== What you will do ==
From the records below, output exactly the lines running from the line containing "- intros Hd." through the line containing "cbn [app] in Hr. subst new'.", and no others.

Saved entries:
(** C6, amended. On a store whose events all have a string as details,
    the parsing of an answer always ends. Whenever it ends and at least
    one line of the answer qualified, the todos of the session are the
    newly parsed list, in place of the earlier ones, and that list is
    written to the todos file. When no line qualifies, on any store, or
    when there is no answer, the session and its files stay as they
    were. *)
Theorem todos_replaced_or_kept text st :
  (Forall (has_details (heap st)) (events st) →
   ∃ st', update_todos env (Some text) st = Ok st')
  ∧ (∀ st',
       update_todos env (Some text) st = Ok st' →
       Exists (λ line, qualifies line = true) (splitlines text) →
       ∃ new_todos st1,
         parse_lines env 0 (splitlines text) [] st = Ok (new_todos, st1)
         ∧ new_todos ≠ []
         ∧ todos st' = PList new_todos
         ∧ files st' = <[TODOS_FILE := Doc (PList new_todos)]> (files st)
         ∧ load_todos (files st') = PList new_todos)
  ∧ (Forall (λ line, qualifies line = false) (splitlines text) →
     update_todos env (Some text) st = Ok st)
  ∧ update_todos env None st = Ok st.
Proof.
  split; [|split; [|split; [|done]]].
  - intros Hd.
    destruct (parse_lines_spec (splitlines text) 0%nat [] st Hd)
      as (new & st1 & Hp & Hnew & _).
    cbn [app] in Hp. eexists. exact (update_todos_after_parse _ _ _ _ Hp Hnew).
  - intros st' Hu Hex.
    destruct (parse_lines env 0 (splitlines text) [] st) as [[new st1]|err] eqn:Hp.
    + destruct (parse_lines_returns _ _ _ _ _ _ Hp) as (new' & Hr & Hnew & Ht & Hf).
      cbn [app] in Hr. subst new'.
      rewrite (update_todos_after_parse _ _ _ _ Hp Hnew) in Hu.
      assert (Hne : new ≠ []).
      { intros ->. apply Forall2_nil_inv_r in Hnew.
        apply Exists_exists in Hex as (line & Hin & Hq).
        assert (Hin' : line ∈ filter (λ line, qualifies line = true)
                                (splitlines text))
          by (apply list_elem_of_filter; split; done).
        rewrite Hnew in Hin'. by apply not_elem_of_nil in Hin'. }
      rewrite bool_decide_eq_false_2 in Hu by done. injection Hu as <-.
      exists new, st1. cbn [todos files].
      split; [done|]. split; [done|]. split; [done|]. split; [by rewrite Hf|].
      unfold load_todos, open_read. by rewrite lookup_insert_eq.
    + exfalso. unfold update_todos in Hu. cbn [truthy] in Hu.
      destruct (bool_decide_reflect (text = [])) as [->|Htext];
        [by inversion Hex|].
      cbn [negb] in Hu. by rewrite Hp in Hu.
  - intros Hn.
    pose proof (parse_lines_skips _ Hn 0%nat [] st) as Hp.
    rewrite (update_todos_after_parse _ _ _ _ Hp).
    + rewrite bool_decide_eq_true_2 by done.
      by destruct (bool_decide (text = [])).
    + rewrite (filter_qualifies_nil _ Hn). apply Forall2_nil_2.
Qed.

End TodoLoop.

Lemma leak_session_has_details :
  Forall (has_details (heap leak_session)) (events leak_session).
Proof.
  apply Forall_cons. split; [|apply Forall_nil_2].
  exists (lit "Pump leak in unit 3"). vm_compute. reflexivity.
Qed.

Lemma todo_parsing_witness :
  Forall (has_details (heap leak_session)) (events leak_session)
  ∧ ∃ new_todos st',
      parse_lines clock_readings 0 (splitlines example_answer) [] leak_session
      = Ok (new_todos, st')
      ∧ length new_todos = 2%nat.
Proof.
  pose proof leak_session_has_details as H.
  split; [exact H|].
  destruct (todo_parsing clock_readings example_answer leak_session H)
    as (new & st' & Hp & _ & Hl & _).
  exists new, st'. split; [exact Hp|]. rewrite Hl. vm_compute. reflexivity.
Defined.

Lemma todos_replaced_or_kept_witness :
  Forall (has_details (heap leak_session)) (events leak_session)
  ∧ ∃ st', update_todos clock_readings (Some example_answer) leak_session = Ok st'
           ∧ todos st' = PList [new_todo (lit "Pump leak") (lit "High")
                                         (lit "Inspect valve");
                                new_todo (lit "Sensor drift") (lit "Low")
                                         (lit "Recalibrate")].
Proof.
  pose proof leak_session_has_details as H.
  split; [exact H|].
  destruct (todos_replaced_or_kept clock_readings example_answer leak_session)
    as (Hret & Hrep & _).
  destruct (Hret H) as [st' Hu].
  exists st'. split; [exact Hu|].
  destruct (Hrep st' Hu) as (new & st1 & Hp & _ & Ht & _).
  { apply Exists_cons_hd. vm_compute. reflexivity. }
  rewrite Ht. f_equal.
  vm_compute in Hp. injection Hp as <- _. vm_compute. reflexivity.
Defined.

== Task solution ==
  - intros Hd.
    destruct (parse_lines_spec (splitlines text) 0%nat [] st Hd)
      as (new & st1 & Hp & Hnew & _).
    cbn [app] in Hp. eexists. exact (update_todos_after_parse _ _ _ _ Hp Hnew).
  - intros st' Hu Hex.
    destruct (parse_lines env 0 (splitlines text) [] st) as [[new st1]|err] eqn:Hp.
    + destruct (parse_lines_returns _ _ _ _ _ _ Hp) as (new' & Hr & Hnew & Ht & Hf).
      cbn [app] in Hr. subst new'.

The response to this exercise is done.